Alemanno ha continuato:

“non si devono creare funzioni discriminanti tra chi quotidianamente segue, assiste contabilmente e fiscalmente imprese e lavoratori autonomi, funzioni esclusive peraltro vietate dalle direttive europee.”

Con riferimento alla specifica categoria, il presidente dell’INT ha inoltre posto l’accento sul ruolo dei tributaristi:

“Inoltre i tributaristi qualificati ai sensi della L. 4 del 2013, che si sottopongono all’esame di certificazione di parte terza ai sensi della Norma UNI 11511 e che sono soggetti, non solo al controllo assegnato per legge alle rispettive Associazioni di rappresentanza iscritte negli elenchi del Ministero dello Sviluppo Economico, ma anche a quello regolamentato dal rigido Codice del consumo, già sono abilitati a varie forme di certificazione per il controllo dei dati contabili sia per bandi ministeriali (es. MISE per l’imprenditoria femminile) o per attestare lo stato di salute dei bilanci delle imprese ai fini della gestione delle somme iscritte a ruolo (es. Direttiva Equitalia oggi Agenzia Entrate Riscossione).”

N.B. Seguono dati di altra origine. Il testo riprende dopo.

(** ** C2 *)

(** C2.  For every identifier, the empty one included, the role-create [Do]
    asks the helper for the path made of the prefix /_plugins/_security/api/roles/
    followed by the identifier, byte for byte: the prefix is the first 30
    bytes, the identifier is all that follows, and the request that reaches
    the transport has the path of the request the helper built (with the
    helper of the spec: that very string). *)
Theorem role_create_path `{Package} `{GoRuntime}
    (E : Collaborators) (r : RoleCreateRequest) (c : option Context) :
  let prefix := "/_plugins/_security/api/roles/" in
  let path := prefix +:+ Role r in
  let ans := answer_newRequest E "PUT" path (Body r) in
  (exists rest,
     (run E (RoleCreateRequest.Do r c)).2 = EvNewRequest "PUT" path (Body r) ans :: rest
     /\ map (fun q => url.Path (HTTPRequest.URL q)) (performed rest)
        = match ans with
          | inl req0 => [url.Path (HTTPRequest.URL req0)]
          | inr _ => []
          end)
  /\ map (fun q => url.Path (HTTPRequest.URL q))
       (performed
          (run {| answer_newRequest := newRequest; answer_Perform := answer_Perform E |}
             (RoleCreateRequest.Do r c)).2)
     = [path]
  /\ String.length path = (30 + String.length (Role r))%nat
  /\ substring 0 30 path = prefix
  /\ substring 30 (String.length (Role r)) path = Role r.
Proof.
  cbv zeta. split; [ | split; [ | split; [ | split ] ] ].
  - change (RoleCreateRequest.Do r c) with (Do_of OpRoleCreate r c).
    rewrite run_Do_of. cbv zeta.
    change (method_of OpRoleCreate) with "PUT".
    change (body_of OpRoleCreate r) with (Body r).
    change (prefix_of OpRoleCreate) with "/_plugins/_security/api/roles/".
    destruct (answer_newRequest E _ _ _) as [req0|err].
    + destruct (answer_Perform E _) as [res|err];
        (eexists; split; [reflexivity | ]); cbn [performed omap map];
        simpl; now rewrite prepare_Path.
    + eexists; split; reflexivity.
  - change (RoleCreateRequest.Do r c) with (Do_of OpRoleCreate r c).
    rewrite run_Do_of. cbv zeta.
    cbn [answer_newRequest answer_Perform newRequest].
    destruct (answer_Perform E _) as [res|err]; simpl; now rewrite prepare_Path.
  - apply length_append.
  - apply (substring_append_head "/_plugins/_security/api/roles/").
  - apply (substring_append_tail "/_plugins/_security/api/roles/").
Qed.

(** ** C3 *)

Lemma apply_options_app (o1 o2 : list (RequestConfig -> RequestConfig)) (r : RequestConfig) :
  apply_options (o1 ++ o2) r = apply_options o2 (apply_options o1 r).
Proof. unfold apply_options. apply foldl_app. Qed.

(** The options run strictly in call order. *)
Lemma apply_options_cons (f : RequestConfig -> RequestConfig)
    (o : list (RequestConfig -> RequestConfig)) (r : RequestConfig) :
  apply_options (f :: o) r = apply_options o (f r).
Proof. reflexivity. Qed.

Lemma overwrites_same_field (a b : Setter) :
  overwrites a b = true -> field_written a = field_written b.
Proof. destruct a, b; simpl; intros Hab; (discriminate || reflexivity). Qed.

(** Two mutators of one field, the second of which is not a header mutator,
    are a pair that overwrites. *)
Lemma same_plain_field_overwrites (a b : Setter) :
  field_written a = field_written b -> field_written b <> F_Header ->
  overwrites a b = true.
Proof. destruct a, b; simpl; intros Hab Hb; (discriminate || congruence || reflexivity). Qed.

Lemma overwrites_last_wins `{GoRuntime} (a b : Setter) (r : RequestConfig) :
  overwrites a b = true -> mutator b (mutator a r) = mutator b r.
Proof.
  destruct a, b; simpl; intros Hab; try discriminate; try reflexivity.
  unfold Options.WithOpaqueID, Options.set_Header, Options.made_Header, http.Header_Set; simpl.
  now rewrite insert_insert_eq.
Qed.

Sul tema delle verifiche dei dati delle richieste delle imprese, Alemanno ha spiegato quanto di seguito riportato:

“Quindi bene le verifiche e i controlli sulla correttezza dei dati delle imprese richiedenti finanziamenti e/o contributi, ma senza fughe discriminatorie in avanti a favore di singole categorie professionali, sicuramente competenti, ma che non sono le sole ad assistere le attività produttive nel nostro Paese.”

Un ulteriore argomento affrontato è quello della figura del certificatore:

“Il Mise e il Mef in un decreto interministeriale, di prossima emanazione, parrebbe vogliano evidenziare come il soggetto certificatore debba avere piena indipendenza, dichiarando di non avere rapporti diretti o indiretti con l’impresa richiedente i finanziamenti o i contributi, vedremo quali saranno le indicazioni appena il decreto sarà consultabile, ma intanto ritengo questa indicazione estremamente importante proprio per la massima correttezza della certificazione e perché il consulente delle imprese sia quello che dovrebbe essere, ovvero un aiuto per l’imprenditore nell’impegnativo compito della gestione aziendale e un supporto per la corretta applicazione delle normative, il consulente fiscale non è certo nato come figura sostitutiva del controllo statale, con tale indipendenza ognuno tornerebbe al proprio ruolo, il consulente come supporto alle imprese, il certificatore come attestatore della correttezza e lo Stato come controllore per la tutela di tutti i cittadini contribuenti.”

Infine, il presidente Alemanno si dice pronto a incontrare le istituzioni per esporre le motivazioni portate avanti dall’istituto:

“Incontreremo appena insediati i rappresenti dei vari ministeri interessati e spiegheremo le nostre ragioni e la necessità di tutelare e non discriminare il lavoro di tutti i cittadini della nostra Nazione, quello professionale compreso.”